Somewhere along the line, I’ve become an art snob. One day I realized that I automatically snorted a little when someone told me how cool M.C. Escher’s pictures are, and that when I replied I would use the phrase “graphic work” to describe the drawings. And this attitude of mine also goes for, among other things, Degas’ ballerinas.
So I couldn’t help smirking to myself when I found myself enjoying my brand new copy of Cathy Marie Buchanan’s The Painted Girls. Surely, I thought to myself, I should be spending my morning commute hunched over a tatty, second-hand Penguin paperback, not smoothing my hands over the beautiful red and gilt hardback cover of a book about nineteenth century French ballet girls.
But not only was I enjoying the look and feel of Buchanan’s book in my hands, I was also really enjoying the story.
It follows several years (1878-1881) in the lives of two of the impoverished young sisters van Goethem. In a bid to support her family after the death of her father, the younger one, Marie, joins the ballet school at the Paris Opera House. She will become the model for Degas’ statue, Young dancer, aged 14. Antoinette, the elder sister, also seeks an honest wage, but her relationship with the young, loutish Emil Abadie leads her further and further astray.
Paris in the late nineteenth century comes up a lot in literature, film and pop culture in general. The Phantom of the Opera, Moulin Rouge, the end of Midnight in Paris, that poster of Le Chat Noir. It’s the Belle Époque, a time in French history defined in part by an outpouring of artistic brilliance. Lots of defining features of the era come up in Buchanan’s book as well. But she’s opted to show us the good and the bad: Absinthe addiction, the Impressionists, painted prostitutes with bad teeth, the Opera, life on the slopes of Montmartre, Baron Housemann, the boulevards.

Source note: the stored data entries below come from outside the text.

(** * TrendZee: the live-data pipeline, its reconciliation command and the
      query service, embedded from the Python sources.

    Conventions of the embedding.
    - A Python [str] is a Stdlib [string]; one [ascii] stands for one
      character.  [lower], [strip] and the case-insensitive matches follow
      Python on ASCII text (bytes above 127 are left alone).
    - A Python [float] is an exact rational [Q]: binary rounding error, NaN
      and infinities are outside the model.  [round(x, 1)] rounds to the
      nearest tenth, ties to the even tenth.
    - A Python [int] is a [Z]; a loop index is a [nat].
    - An exception that [except Exception] catches is a value of [exn]
      (its message); code that can raise returns an [outcome]. *)

From Stdlib Require Import ZArith QArith Qround Lqa Lia List String Ascii Bool.
From Stdlib Require Import Qabs Permutation Sorted DecimalString.
Import ListNotations.

Local Open Scope string_scope.
Local Open Scope Z_scope.

(** ** Python text primitives *)

Module PyStr.

Definition code (c : ascii) : N := N_of_ascii c.

(** [c.lower()] for one ASCII character. *)
Definition lower_char (c : ascii) : ascii :=
  if ((65 <=? code c) && (code c <=? 90))%N
  then ascii_of_N (code c + 32) else c.

Fixpoint lower (s : string) : string :=
  match s with
  | EmptyString => EmptyString
  | String c r => String (lower_char c) (lower r)
  end.

(** [c.isspace()] on ASCII: tab, newline, VT, FF, CR, FS..US and space. *)
Definition isspace (c : ascii) : bool :=
  (((9 <=? code c) && (code c <=? 13)) ||
   ((28 <=? code c) && (code c <=? 32)))%N.

Fixpoint lstrip (s : string) : string :=
  match s with
  | EmptyString => EmptyString
  | String c r => if isspace c then lstrip r else s
  end.

Fixpoint rstrip (s : string) : string :=
  match s with
  | EmptyString => EmptyString
  | String c r =>
      match rstrip r with
      | EmptyString => if isspace c then EmptyString else String c EmptyString
      | r' => String c r'
      end
  end.

Definition strip (s : string) : string := rstrip (lstrip s).

(** [s[:n]] for [n >= 0]. *)
Fixpoint take (n : nat) (s : string) : string :=
  match n, s with
  | O, _ => EmptyString
  | _, EmptyString => EmptyString
  | S n', String c r => String c (take n' r)
  end.

(** [needle in hay]. *)
Fixpoint contains (needle hay : string) : bool :=
  prefix needle hay ||
  match hay with
  | EmptyString => false
  | String _ r => contains needle r
  end.

(** The [icontains] lookup: a case-insensitive substring test. *)
Definition icontains (hay needle : string) : bool :=
  contains (lower needle) (lower hay).

(** [s.replace(a, b)] for one-character [a] and [b]. *)
Fixpoint replace_char (a b : ascii) (s : string) : string :=
  match s with
  | EmptyString => EmptyString
  | String c r =>
      String (if Ascii.eqb c a then b else c) (replace_char a b r)
  end.

(** [bool(s)]: a string is falsy exactly when it is empty. *)
Definition truthy (s : string) : bool :=
  match s with EmptyString => false | _ => true end.

(** [str(n)] for an integer. *)
Definition of_Z (n : Z) : string := NilZero.string_of_int (Z.to_int n).

Definition of_nat (n : nat) : string := of_Z (Z.of_nat n).

(** [s.split()]: the maximal runs of characters that are not spaces;
    [cur] is the run being read. *)
Fixpoint split_from (cur s : string) : list string :=
  match s with
  | EmptyString => if truthy cur then [cur] else []
  | String c r =>
      if isspace c
      then (if truthy cur then cur :: split_from EmptyString r
            else split_from EmptyString r)
      else split_from (cur ++ String c EmptyString) r
  end.

Definition split (s : string) : list string := split_from EmptyString s.

(** [c.upper()] for one ASCII character. *)
Definition upper_char (c : ascii) : ascii :=
  if ((97 <=? code c) && (code c <=? 122))%N
  then ascii_of_N (code c - 32) else c.

(** [s.capitalize()]: the first character upper-cased, the rest
    lower-cased. *)
Definition capitalize (s : string) : string :=
  match s with
  | EmptyString => EmptyString
  | String c r => String (upper_char c) (lower r)
  end.

End PyStr.

(** ** Python numeric primitives on the rational model of floats *)

Module PyNum.

Local Open Scope Q_scope.

Definition Qlt_bool (x y : Q) : bool := negb (Qle_bool y x).

(** [max(a, b)] returns [a] unless [b > a]; [min(a, b)] returns [a] unless
    [b < a]. *)
Definition max (a b : Q) : Q := if Qlt_bool a b then b else a.
Definition min (a b : Q) : Q := if Qlt_bool b a then b else a.

Definition abs (x : Q) : Q := Qabs.Qabs x.

(** Nearest integer, ties to even. *)
Definition round_half_even (x : Q) : Z :=
  let f := Qfloor x in
  let r := x - inject_Z f in
  if Qlt_bool r (1 # 2) then f
  else if Qlt_bool (1 # 2) r then (f + 1)%Z
  else if Z.even f then f else (f + 1)%Z.

(** [round(x, n)]: rounding to [n] decimals. *)
Definition round (x : Q) (n : nat) : Q :=
  let p := (10 ^ Z.of_nat n)%Z in
  Qmake (round_half_even (x * inject_Z p)) (Z.to_pos p).

End PyNum.


(** ** [hashlib.md5]: the MD5 message digest (RFC 1321) on byte strings.
    Words are 32-bit integers held in [Z]; every sum is reduced modulo 2^32. *)

Module MD5.

Definition mask32 : Z := 0xFFFFFFFF.
Definition wrap32 (x : Z) : Z := Z.land x mask32.
Definition add32 (x y : Z) : Z := wrap32 (x + y).
Definition not32 (x : Z) : Z := Z.lxor (wrap32 x) mask32.
Definition rotl32 (x : Z) (n : Z) : Z :=
  Z.lor (wrap32 (Z.shiftl x n)) (Z.shiftr (wrap32 x) (32 - n)).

But these elements don’t overwhelm the narrative. Rather, Buchanan carefully demythologizes the historical facts as readily as she does her main characters. Sure the two sisters love each other, but they’re separated by a marked difference in personality. Sure Degas is doing something new and exciting with his art – doing something important – but he’s also kind of a creep.
It’s clear that a lot of research went into to the writing, but the introduction of fact is never labored in the story. Marie van Goethem really was the model for Degas’ sculpture, and really was in the ballet. Her sister’s lover Emil Abadie was also in Paris around the same time. Though there’s no record that they met, she weaves together subtle connections that suggest they might have. The geography feels real and familiar. Sculptures, places historical figures are described without being adored.
Also represented are various philosophical or quasi-scientific ideas of the day, among these the work of Cesare Lombroso. His writings presented evidence that the shape of the skull and the human face could indicate criminal impulses on the part of the individual. These ideas impress the main characters, who think about it, even believe it. This way of thinking positions it in time as firmly as the descriptions of the interiors of the Parisian prisons and washhouses.
It speeds up towards the end, and is an ultimately satisfying and informative read. One great touch is the author’s website, mentioned at the beginning of the book, where she’s posted images of all the art mentioned in the book.
So as much as I foresaw this post, as I opened The Painted Girls for the first time, being a scathing list of reasons Degas’ ballerinas are overdone, I’m afraid that particular post will have to wait for another day. Because even though this book has a pretty red cover, it’s lovely and smart and cool on the inside. Maybe I should stop being such a snob and learn to look deeper.